▶ [Directions]:
Return only what lies between the first line of the entries and the line containing "In followed (rows (users db))", both lines included.

▶ [Working data]:
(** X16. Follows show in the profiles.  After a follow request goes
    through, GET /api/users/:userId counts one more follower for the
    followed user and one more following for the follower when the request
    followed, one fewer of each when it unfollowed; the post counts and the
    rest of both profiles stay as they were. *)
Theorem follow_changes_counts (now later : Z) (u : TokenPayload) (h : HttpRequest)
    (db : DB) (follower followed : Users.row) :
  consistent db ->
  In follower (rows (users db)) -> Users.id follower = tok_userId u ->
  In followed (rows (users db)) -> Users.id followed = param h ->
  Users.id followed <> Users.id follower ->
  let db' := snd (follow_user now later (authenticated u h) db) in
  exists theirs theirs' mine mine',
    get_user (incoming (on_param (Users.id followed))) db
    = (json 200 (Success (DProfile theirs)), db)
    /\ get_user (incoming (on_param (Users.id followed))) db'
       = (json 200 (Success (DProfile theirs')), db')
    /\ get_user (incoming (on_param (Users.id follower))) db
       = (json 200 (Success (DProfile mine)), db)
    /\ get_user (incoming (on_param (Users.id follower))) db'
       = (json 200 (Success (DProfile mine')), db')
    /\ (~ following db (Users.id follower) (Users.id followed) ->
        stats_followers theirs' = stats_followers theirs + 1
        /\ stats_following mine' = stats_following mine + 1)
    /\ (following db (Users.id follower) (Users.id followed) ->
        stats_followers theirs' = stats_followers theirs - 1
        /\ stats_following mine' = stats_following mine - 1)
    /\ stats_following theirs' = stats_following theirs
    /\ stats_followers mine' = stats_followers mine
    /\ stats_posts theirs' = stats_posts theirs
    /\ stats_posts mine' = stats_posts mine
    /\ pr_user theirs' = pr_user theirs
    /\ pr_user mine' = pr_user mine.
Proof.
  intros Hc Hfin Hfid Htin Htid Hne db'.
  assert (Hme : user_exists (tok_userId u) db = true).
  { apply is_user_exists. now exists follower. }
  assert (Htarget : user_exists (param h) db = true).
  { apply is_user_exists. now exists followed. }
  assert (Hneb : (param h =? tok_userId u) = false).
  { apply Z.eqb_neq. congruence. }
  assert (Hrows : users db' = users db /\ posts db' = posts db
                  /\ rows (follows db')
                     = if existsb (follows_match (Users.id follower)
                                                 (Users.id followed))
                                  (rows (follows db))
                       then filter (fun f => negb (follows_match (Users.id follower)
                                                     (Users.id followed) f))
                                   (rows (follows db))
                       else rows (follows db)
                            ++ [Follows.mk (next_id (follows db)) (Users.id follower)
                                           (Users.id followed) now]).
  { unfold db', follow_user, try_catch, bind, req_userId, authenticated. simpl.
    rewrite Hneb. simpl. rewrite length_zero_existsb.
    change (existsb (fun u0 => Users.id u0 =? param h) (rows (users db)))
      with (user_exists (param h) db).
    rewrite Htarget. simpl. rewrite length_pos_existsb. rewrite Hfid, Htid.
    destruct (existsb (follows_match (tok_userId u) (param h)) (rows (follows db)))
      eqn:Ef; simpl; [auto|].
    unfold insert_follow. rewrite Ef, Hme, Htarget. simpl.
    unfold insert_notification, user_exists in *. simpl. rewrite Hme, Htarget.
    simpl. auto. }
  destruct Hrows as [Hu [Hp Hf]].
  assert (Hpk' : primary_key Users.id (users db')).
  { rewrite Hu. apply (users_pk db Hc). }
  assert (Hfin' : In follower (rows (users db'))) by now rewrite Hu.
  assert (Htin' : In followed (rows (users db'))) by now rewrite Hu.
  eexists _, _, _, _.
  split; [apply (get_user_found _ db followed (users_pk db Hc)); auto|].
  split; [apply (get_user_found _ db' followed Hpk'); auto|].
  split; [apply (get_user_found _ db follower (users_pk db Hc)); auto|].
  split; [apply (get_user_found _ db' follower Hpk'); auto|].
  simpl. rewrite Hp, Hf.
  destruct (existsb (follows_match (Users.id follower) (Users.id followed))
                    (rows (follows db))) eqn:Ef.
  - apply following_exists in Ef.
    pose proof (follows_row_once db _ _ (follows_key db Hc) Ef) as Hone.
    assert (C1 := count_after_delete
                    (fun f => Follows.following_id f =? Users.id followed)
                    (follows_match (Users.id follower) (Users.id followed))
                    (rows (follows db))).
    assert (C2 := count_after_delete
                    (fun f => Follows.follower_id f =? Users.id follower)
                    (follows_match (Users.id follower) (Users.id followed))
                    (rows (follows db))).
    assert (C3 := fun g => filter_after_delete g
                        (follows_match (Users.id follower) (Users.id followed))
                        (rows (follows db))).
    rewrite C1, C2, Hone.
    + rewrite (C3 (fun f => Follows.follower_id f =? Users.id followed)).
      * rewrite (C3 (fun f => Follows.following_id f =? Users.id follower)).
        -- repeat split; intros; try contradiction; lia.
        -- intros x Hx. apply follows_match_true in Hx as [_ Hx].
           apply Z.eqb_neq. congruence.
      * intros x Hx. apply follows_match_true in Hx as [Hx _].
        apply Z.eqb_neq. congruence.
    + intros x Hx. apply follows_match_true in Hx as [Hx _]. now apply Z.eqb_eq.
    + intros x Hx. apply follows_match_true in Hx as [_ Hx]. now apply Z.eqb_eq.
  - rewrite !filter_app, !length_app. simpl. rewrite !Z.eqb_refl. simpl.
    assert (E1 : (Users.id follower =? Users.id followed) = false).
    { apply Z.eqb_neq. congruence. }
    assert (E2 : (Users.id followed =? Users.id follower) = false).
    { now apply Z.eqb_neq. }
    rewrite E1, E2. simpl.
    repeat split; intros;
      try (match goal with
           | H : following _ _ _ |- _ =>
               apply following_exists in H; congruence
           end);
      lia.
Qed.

▶ [Solution]:
(** X16. Follows show in the profiles.  After a follow request goes
    through, GET /api/users/:userId counts one more follower for the
    followed user and one more following for the follower when the request
    followed, one fewer of each when it unfollowed; the post counts and the
    rest of both profiles stay as they were. *)
Theorem follow_changes_counts (now later : Z) (u : TokenPayload) (h : HttpRequest)
    (db : DB) (follower followed : Users.row) :
  consistent db ->
  In follower (rows (users db)) -> Users.id follower = tok_userId u ->
  In followed (rows (users db)) -> Users.id followed = param h ->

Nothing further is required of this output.